Practical FTW: Testing the Core Rule Set or Any Other WAF

December 14, 2017 By Christian Folini (netnea)

Back in August and September, Chaim Sanders introduced FTW, a Framework to Test WAFs via two blost posts. Existing unit testing frameworks are not really suitable for this purpose as they do not grant you enough control over the requests and the ability to look at the WAF log that needs to be bolted on. Chaim teamed with Zack Allen and Christian Peron from Fastly to create this. So FTW was developed with exactly our use case in mind. Time to really understand this and to start using it.

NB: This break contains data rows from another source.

(** X17.  [saveAllDeployedFiles] never changes the session and sends no
    request.  Walking the entries of the result mapping in some order, it
    returns nil after writing exactly the entries that the filter keeps
    (all of them without a filter), each once, in that order; or it stops
    at the first write that fails, with the kept entries before it written
    and none after it.  Every file it writes is an entry of the result
    mapping, under the output directory. *)
Theorem X17_saveAll_writes_the_kept_entries co w :
  exists entries r w',
    entries ≡ₚ map_to_list (deployedFiles co) /\
    saveAllDeployedFiles (co, w) = Some (r, (co, w')) /\
    requests w' = requests w /\
    ((r = Ok tt /\ written w' = (written w ++ savedOf co entries)%list) \/
     (exists done path d pending,
        entries = (done ++ (path, d) :: pending)%list /\
        keptb co path = true /\
        written w' = (written w ++ savedOf co done)%list /\
        writeFile (written w') (savedAs co path d).1 (Content d) = false /\
        r = Err (ErrWrite (savedAs co path d).1))) /\
    (forall x, x ∈ savedOf co entries ->
       exists path d, deployedFiles co !! path = Some d /\ kept co path /\
                      x = (pathJoin (outputDir co) (ReplaceBackslash path), Content d)).
Proof.
  destruct (saveAllDeployedFiles_exact co w)
    as (entries & r & w' & Hperm & Hrun & Hreq & Hres).
  exists entries, r, w'. split; [exact Hperm|]. split; [exact Hrun|].
  split; [exact Hreq|]. split; [exact Hres|].
  intros x Hx. unfold savedOf in Hx.
  apply list_elem_of_fmap in Hx as ([path d] & -> & Hin).
  apply list_elem_of_In, filter_In in Hin as [Hin Hk].
  apply list_elem_of_In in Hin. rewrite Hperm in Hin.
  apply elem_of_map_to_list in Hin. simpl in *.
  exists path, d. split; [done|]. split; [by apply keptb_kept|]. done.
Qed.

End SessionSteps.

(** ** Further properties of the public operations *)

Section Api.
Context `{env : Env}.
Import PathFacts.

(** X18.  [isManifest] is a test on the end of the name: it holds exactly
    of the names that end in [.manifest], the bare [.manifest] included;
    and an entry with such a name is fetched at its own URL whatever the
    hint, never with the [.deploy] suffix. *)
Theorem X18_isManifest_is_a_suffix_test name :
  (isManifest name = true <-> exists stem, name = stem ++ ".manifest") /\
  isManifest name = HasSuffix name ".manifest" /\
  forall file suffix,
    Base (urlPath (url file)) = name -> isManifest name = true ->
    candidateUrl file suffix = urlString (url file).
Proof.
  assert (Hiff : isManifest name = true <-> exists stem, name = stem ++ ".manifest").
  { unfold isManifest, manifestExtension. rewrite String.eqb_eq. split.
    - intros Hext. destruct (Ext_split name) as (stem & Hname & _).
      exists stem. by rewrite <- Hext.
    - intros [stem ->]. by apply (Ext_append stem "manifest"). }
  split; [exact Hiff|]. split.
  - destruct (HasSuffix name ".manifest") eqn:Hs.
    + apply Hiff. exists (TrimSuffix name ".manifest").
      unfold TrimSuffix. rewrite Hs. unfold HasSuffix in Hs.
      apply andb_true_iff in Hs as [Hle Heq].
      apply Nat.leb_le in Hle. apply String.eqb_eq in Heq.
      rewrite <- Heq at 2. clear Heq.
      generalize dependent (String.length ".manifest"). intros k Hle.
      assert (Hsplit : forall (s : string) (n : nat), (n <= String.length s)%nat ->
                s = String.substring 0 n s ++ String.substring n (String.length s - n) s).
      { induction s as [|c s IH]; intros [|n] Hn; simpl in *; try lia.
        - reflexivity.
        - by rewrite substring_all.
        - rewrite append_cons. f_equal. apply IH. lia. }
      rewrite (Hsplit name (String.length name - k)%nat) at 1 by lia.
      do 2 f_equal. lia.
    + apply not_true_is_false. intros Hm. apply Hiff in Hm as [stem ->].
      by rewrite HasSuffix_append in Hs.
  - intros file suffix <- Hm. unfold candidateUrl. rewrite Hm.
    by rewrite andb_false_r.
Qed.

(** The end of [Get] when no output directory is set: nothing is written. *)
Lemma conclusion_no_dir names co2 w2 r s' :
  outputDir co2 = "" ->
  (modify (set_notFound 0);;
   findSubset names;;
   (do co <- getCo;
    if negb (String.eqb (outputDir co) "") then saveAllDeployedFiles else ret tt);;
   do co <- getCo;
   if negb (notFound co =? 0) then fail ErrNotAllFound else ret tt)%go (co2, w2)
  = Some (r, s') ->
  s'.2 = w2.
Proof.
  intros Hd. unfold bind at 1. unfold modify. simpl.
  unfold bind at 1. rewrite findSubset_spec.
  destruct (_ =? _); [by intros [= _ <-]|].
  unfold bind, getCo. simpl. rewrite Hd. simpl.
  destruct (negb _); by intros [= _ <-].
Qed.

Lemma conclusion_all_no_dir co2 w2 r s' :
  outputDir co2 = "" ->
  (modify (set_notFound 0);;
   ret tt;;
   (do co <- getCo;
    if negb (String.eqb (outputDir co) "") then saveAllDeployedFiles else ret tt);;
   do co <- getCo;
   if false && negb (notFound co =? 0) then fail ErrNotAllFound else ret tt)%go (co2, w2)
  = Some (r, s') ->
  r = Ok tt /\ s' = (set_notFound 0 co2, w2).
Proof.
  intros Hd. unfold bind, modify, getCo, ret. simpl. rewrite Hd. simpl.
  by intros [= <- <-].
Qed.
(** X16: for a page of the table the handler dereferences no NULL
    pointer and indexes no array out of bounds: it returns, and the
    state it leaves is well formed. *)
Theorem handle_page_fault_safe (vpn rw : Z) (s : state) :
  libc_sized LC → libc_cleared LC → well_formed s → in_table vpn →
  ∃ b s', handle_page_fault vpn rw s = Ok (b, s') ∧ well_formed s'.
Proof.
  intros Hsz Hcl Hwf Hin.
  enough (∃ b s', handle_page_fault vpn rw s = Ok (b, s')) as (b & s' & Hh).
  { exists b, s'. split; [done|].
    apply (well_formed_exec (Fault vpn rw) s s' Hsz Hcl (proj1 Hin) Hwf).
    simpl. by rewrite Hh. }
  destruct (frame_of (current s) vpn s) as [f|] eqn:Hfr.
  2: { rewrite (handle_page_fault_invalid _ _ _ Hwf Hin Hfr). unfold alloc_and_resolve.
       destruct (alloc_page_effect vpn rw s Hsz Hwf (proj1 Hin)) as (r & s' & -> & _).
       rewrite bind_Ok. eauto. }
  unfold frame_of in Hfr.
  destruct (pte_of (current s) vpn s) as [e|] eqn:He; [|done]. simpl in Hfr.
  destruct (valid e) eqn:Hvalid; [|done].
  pose proof Hwf as (_ & Hcounts & _ & _ & Hptbr).
  destruct (pte_of_focus _ _ _ _ Hptbr He) as (pt & Hf & Hat).
  destruct (well_formed_focus _ Hwf) as (pt' & Hf' & Hpt).
  assert (pt' = pt) as -> by congruence. clear Hf'.
  destruct (pte_at_inv _ _ _ Hat) as (Hv & d & Hd & Hj).
  rewrite (handle_page_fault_valid _ _ _ _ _ _ _ Hf Hv Hd Hj Hvalid).
  destruct ((rw =? RW_WRITE) && negb (writable e) && private e); [|eauto].
  pose proof (div_mod_nonneg _ Hv) as [Hi0 Hj0].
  pose proof (pagetable_ok_range _ _ _ Hpt Hi0 Hd) as [_ [_ Hframes]].
  rewrite Forall_lookup in Hframes. specialize (Hframes _ _ Hj Hvalid).
  pose proof Hwf as (Hlen & _).
  destruct (lookup_lt_is_Some_2 (mapcounts s) (Z.to_nat (pfn e))) as [cnt Hc]; [lia|].
  rewrite (load_mapcount_ok _ _ _ (proj1 Hframes) Hc), bind_Ok.
  destruct (Z.ltb_spec 1 cnt) as [Hgt|_]; [|eauto].
  rewrite (store_mapcount_ok _ _ _ _ (proj1 Hframes) Hc), bind_Ok.
  unfold alloc_and_resolve.
  edestruct (alloc_page_effect vpn (Z.lor rw RW_READ)) as (r & s' & -> & _);
    [done| |exact Hv|rewrite bind_Ok; eauto].
  apply well_formed_store_mapcount; [done|].
  rewrite Forall_lookup in Hcounts. specialize (Hcounts _ _ Hc). simpl in Hcounts. lia.
Qed.

End MoreFault.

(** ** What the page operations leave alone, and what every call keeps *)

Section MoreRun.
Context {VM : vm_h} {OK : vm_h_ok VM} {LC : libc}.

Lemma fmap_alter_same {A B} (g : A → B) (f : A → A) (i : nat) (l : list A) :
  (∀ x, g (f x) = g x) → g <$> alter f i l = g <$> l.
Proof.
  intros Hg. apply list_eq. intros k. rewrite !list_lookup_fmap.
  destruct (decide (i = k)) as [->|Hne].
  - rewrite list_lookup_alter_eq. destruct (l !! k); simpl; [|done]. by rewrite Hg.
  - by rewrite list_lookup_alter_ne.
Qed.

Lemma same_others_refl (s : state) : same_others s s.
Proof. by repeat split. Qed.

Lemma same_others_put_table (s : state) (pt : pagetable) :
  same_others s (put_table (current s) pt s).
Proof.
  repeat split; simpl.
  - by apply fmap_alter_same.
  - by apply fmap_alter_same.
  - intros p Hp. rewrite tables_put_table. by apply list_lookup_insert_ne.
Qed.

Lemma same_others_with_mapcounts (s s' : state) (m : list Z) :
  same_others s s' → same_others s (with_mapcounts m s').
Proof. done. Qed.

Lemma same_others_alloc_page (vpn rw r : Z) (s s' : state) :
  libc_sized LC → well_formed s → 0 ≤ vpn →
  alloc_page vpn rw s = Ok (r, s') → same_others s s'.
Proof.
  intros Hsz Hwf Hv Ha.
  destruct (alloc_page_effect vpn rw s Hsz Hwf Hv) as (r' & s'' & Ha' & Heff).
  rewrite Ha in Ha'. injection Ha' as <- <-.
  destruct Heff as [[-> _]|(pt & o & e & cnt & _ & _ & _ & _ & _ & _ & ->)].
  - apply same_others_refl.
  - apply same_others_with_mapcounts, same_others_put_table.
Qed.

Lemma same_others_exec (o : op) (s s' : state) :
  libc_sized LC → well_formed s → op_typed o → page_op o →
  exec o s = Ok s' → same_others s s'.
Proof.
  intros Hsz Hwf Ho Hpage.
  destruct o as [vpn rw|vpn|vpn rw|fuel wanted]; simpl in *; [| | |done].
  - destruct (alloc_page vpn rw s) as [[r s'']|] eqn:Ha; [|done].
    rewrite bind_Ok. intros [= <-]. by eapply same_others_alloc_page.
  - intros [->|Hun]%free_page_effect; [apply same_others_refl| |done..].
    destruct Hun as (pt & d & e & cnt & _ & _ & _ & _ & _ & _ & ->).
    unfold unmapped.
    apply (same_others_put_table (with_mapcounts _ s)).
  - destruct (handle_page_fault vpn rw s) as [[b s'']|] eqn:Hh; [|done].
    rewrite bind_Ok. intros [= <-].
    apply handle_page_fault_effect in Hh as [->|[[_ [r Ha]]|[Hpr|Hdup]]];
      [| | | |done..].
    + apply same_others_refl.
    + by eapply same_others_alloc_page.
    + destruct Hpr as (pt & d & e & _ & _ & _ & _ & ->). apply same_others_put_table.
    + destruct Hdup as (e & cnt & r & _ & _ & _ & _ & _ & Hc & Hgt & Ha).
      pose proof Hwf as (_ & Hcounts & _).
      apply mapcount_inv in Hc as [_ Hc].
      rewrite Forall_lookup in Hcounts. specialize (Hcounts _ _ Hc). simpl in Hcounts.
      eapply (same_others_alloc_page _ _ _ (with_mapcounts _ s)); [done| |done|exact Ha].
      apply well_formed_store_mapcount; [done|lia].
Qed.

Chaim’s two blog posts address the inner working of the software. He described the YAML format used to define the tests, but I somehow missed the user perspective: How do I install and run this? So that’s the goal of this blog post.

Installation and First Call

We will be working with virtualenv and so you need to install this as a pre-requisite. I did a standard

sudo apt-get install virtualenv

to settle this. Then you are ready for ftw. You can install ftw via pypi / pip or clone it from github. But that is only when you want to develop FTW yourself. If you just want to run the tests for CRS, it is all there included with the 3.1 development tree (the 3.0 release line does not have the tests, better work on the dev tree instead).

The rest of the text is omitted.